The guards grunted. "All right, boys. Looks better than your last catch. In you go."

Teeth tugged the body, moving past the broken doors. Legs followed. They stepped into a hallway, its northern wall fallen. Bloodstains covered the floor and ash coated the ceiling. One column was smashed and stained red. Teeth knew the way. Hoisting the body, he turned left into a stairwell. The stairs wound into shadows. Torches lined the walls, but most were unlit. Teeth and Legs delved into the dungeons of Flammis Palace, the stairway leading them down and down into the cold and darkness. The palace was twice as deep as it was tall, and Teeth climbed down to its deepest chambers.

Screams, creaks, and squeals echoed through the tunnels. A man laughed. A saw grinded. Screeches rose and fell.

Teeth and Legs walked down a hallway, its floor sticky with blood, and entered a towering chamber. Torches lined the walls, flickering against rows of tables. Body parts covered the tabletops. Rows of legs covered one table, arms another, heads a third. A pile of torsos rotted in the corner. Uncarved bodies hung on walls and filled wheelbarrows.

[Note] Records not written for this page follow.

Lemma digit_char_cases (d : Z) :
  exists c, digit_char d = c /\ digit_of c = Some (d mod 10) /\
            (c =? "-")%char = false /\ (c =? "+")%char = false.
Proof.
  unfold digit_char.
  assert (Hd : d mod 10 = 0 \/ d mod 10 = 1 \/ d mod 10 = 2 \/ d mod 10 = 3 \/
               d mod 10 = 4 \/ d mod 10 = 5 \/ d mod 10 = 6 \/ d mod 10 = 7 \/
               d mod 10 = 8 \/ d mod 10 = 9)
    by (pose proof (Z.mod_pos_bound d 10); lia).
  eexists. split; [reflexivity|].
  repeat (destruct Hd as [-> | Hd]; [repeat split|]). rewrite Hd. repeat split.
Qed.

Lemma digit_of_digit_char (d : Z) : digit_of (digit_char d) = Some (d mod 10).
Proof. destruct (digit_char_cases d) as (c & -> & Hc & _). exact Hc. Qed.

(** Reading the digits that [pad] printed. *)
Lemma digits_from_pad (w : nat) (n acc : Z) :
  digits_from acc (pad w n) = Some (acc * 10 ^ Z.of_nat w + n mod 10 ^ Z.of_nat w).
Proof.
  revert acc. induction w as [|w IH]; intros acc.
  - simpl. rewrite Z.mod_1_r. f_equal. lia.
  - cbn [pad digits_from]. rewrite digit_of_digit_char, IH. f_equal.
    rewrite Nat2Z.inj_succ, Z.pow_succ_r by lia.
    assert (Hp : 0 < 10 ^ Z.of_nat w) by (apply Z.pow_pos_nonneg; lia).
    rewrite (Z.mul_comm 10 (10 ^ Z.of_nat w)).
    rewrite (Z.rem_mul_r n (10 ^ Z.of_nat w) 10) by lia.
    ring.
Qed.

Lemma digits_pad (w : nat) (n : Z) :
  0 <= n < 10 ^ Z.of_nat (S w) -> digits (pad (S w) n) = Some n.
Proof.
  intros Hn. change (digits (pad (S w) n)) with (digits_from 0 (pad (S w) n)).
  rewrite digits_from_pad, Z.mod_small by exact Hn. f_equal.
Qed.

Lemma take_pad (w : nat) (n : Z) (r : string) : take w (pad w n ++ r) = pad w n.
Proof. induction w as [|w IH]; simpl; [reflexivity | now rewrite IH]. Qed.

Lemma drop_pad (w : nat) (n : Z) (r : string) : drop w (pad w n ++ r) = r.
Proof. induction w as [|w IH]; simpl; [reflexivity | exact IH]. Qed.

Lemma field_pad (w : nat) (sep : string) (n : Z) (rest : string) :
  0 <= n < 10 ^ Z.of_nat (S w) ->
  field (S w) sep (pad (S w) n ++ sep ++ rest) = Some (n, rest).
Proof.
  intros Hn. unfold field.
  rewrite take_pad, (digits_pad w n Hn), drop_pad, prefix_append, drop_append.
  reflexivity.
Qed.

Lemma year_field_digit (w : nat) (n : Z) (r : string) :
  year_field (pad (S w) n ++ r) = field 4 "-" (pad (S w) n ++ r).
Proof.
  cbn [pad append year_field].
  destruct (digit_char_cases (n / 10 ^ Z.of_nat w)) as (c & -> & _ & -> & ->).
  reflexivity.
Qed.

Lemma year_field_year_string (y : Z) (rest : string) :
  - 999999 <= y <= 999999 ->
  year_field (year_string y ++ "-" ++ rest) = Some (y, rest).
Proof.
  intros Hy. unfold year_string.
  destruct (Z.leb_spec 0 y) as [H0|H0]; [destruct (Z.leb_spec y 9999) as [H9|H9]|];
    cbn [andb].
  - rewrite year_field_digit. apply field_pad.
    change (10 ^ Z.of_nat 4) with 10000. lia.
  - destruct (Z.ltb_spec y 0) as [Hneg|_]; [lia|].
    change (("+" ++ pad 6 y) ++ "-" ++ rest) with (String "+" (pad 6 y ++ "-" ++ rest)).
    cbn [year_field Ascii.eqb Bool.eqb]. apply field_pad.
    change (10 ^ Z.of_nat 6) with 1000000. lia.
  - destruct (Z.ltb_spec y 0) as [_|Hpos]; [|lia].
    change (("-" ++ pad 6 (- y)) ++ "-" ++ rest) with (String "-" (pad 6 (- y) ++ "-" ++ rest)).
    cbn [year_field Ascii.eqb Bool.eqb]. rewrite field_pad.
    + cbn [option_map fst snd]. now rewrite Z.opp_involutive.
    + change (10 ^ Z.of_nat 6) with 1000000. lia.
Qed.

(** Reading back what [toISOString] printed gives the time value. *)
Lemma isoToMillis_toISOString (t : Z) :
  - maxTime <= t <= maxTime -> isoToMillis (toISOString t) = Some t.
Proof.
  intros Ht. unfold maxTime in Ht. unfold toISOString, isoToMillis, msPerDay.
  set (day := t / 86400000).
  set (r := t mod 86400000).
  assert (Hr : 0 <= r < 86400000) by (subst r; apply Z.mod_pos_bound; lia).
  assert (Hday : - 100000000 <= day <= 100000000)
    by (subst day; Z.div_mod_to_equations; lia).
  assert (Ht' : t = 86400000 * day + r) by (subst day r; apply Z.div_mod; lia).
  pose proof (civil_roundtrip day) as Hcivil.
  pose proof (civil_year_range day Hday) as Hyear.
  destruct (civil_from_days day) as [[y m] d]. cbn [fst] in Hyear.
  destruct Hcivil as (Hdays & Hm & Hd).
  rewrite year_field_year_string by exact Hyear.
  rewrite (field_pad 1 "-" m) by (change (10 ^ Z.of_nat 2) with 100; lia).
  rewrite (field_pad 1 "T" d) by (change (10 ^ Z.of_nat 2) with 100; lia).
  rewrite (field_pad 1 ":" (r / 3600000))
    by (change (10 ^ Z.of_nat 2) with 100; Z.div_mod_to_equations; lia).
  rewrite (field_pad 1 ":" ((r / 60000) mod 60))
    by (change (10 ^ Z.of_nat 2) with 100; Z.div_mod_to_equations; lia).
  rewrite (field_pad 1 "." ((r / 1000) mod 60))
    by (change (10 ^ Z.of_nat 2) with 100; Z.div_mod_to_equations; lia).
  change (pad 3 (r mod 1000) ++ "Z") with (pad 3 (r mod 1000) ++ "Z" ++ "").
  rewrite (field_pad 2 "Z" (r mod 1000))
    by (change (10 ^ Z.of_nat 3) with 1000; Z.div_mod_to_equations; lia).
  f_equal. rewrite Hdays. Z.div_mod_to_equations. lia.
Qed.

Dies Irae stood at the back of the room.

Teeth froze. On previous visits, he had met underlings, not the Commander himself. He had not expected to meet Dies Irae here. Once emperor of a mighty realm, Dies Irae now ruled a wasteland of desolation, death, and disease. His skin was grey. Blood stained his clothes. He stood by a table, hunched over a rotten torso. Sleeves rolled back, he was gutting it.

Teeth cleared his throat, blinked, and tried to quell the shake that found his knees.

"Commander," he said. "We brought you a body. A fresh one, my lord."

Legs brayed. "Fresh, fresh, that's how we like them, yes sir we do."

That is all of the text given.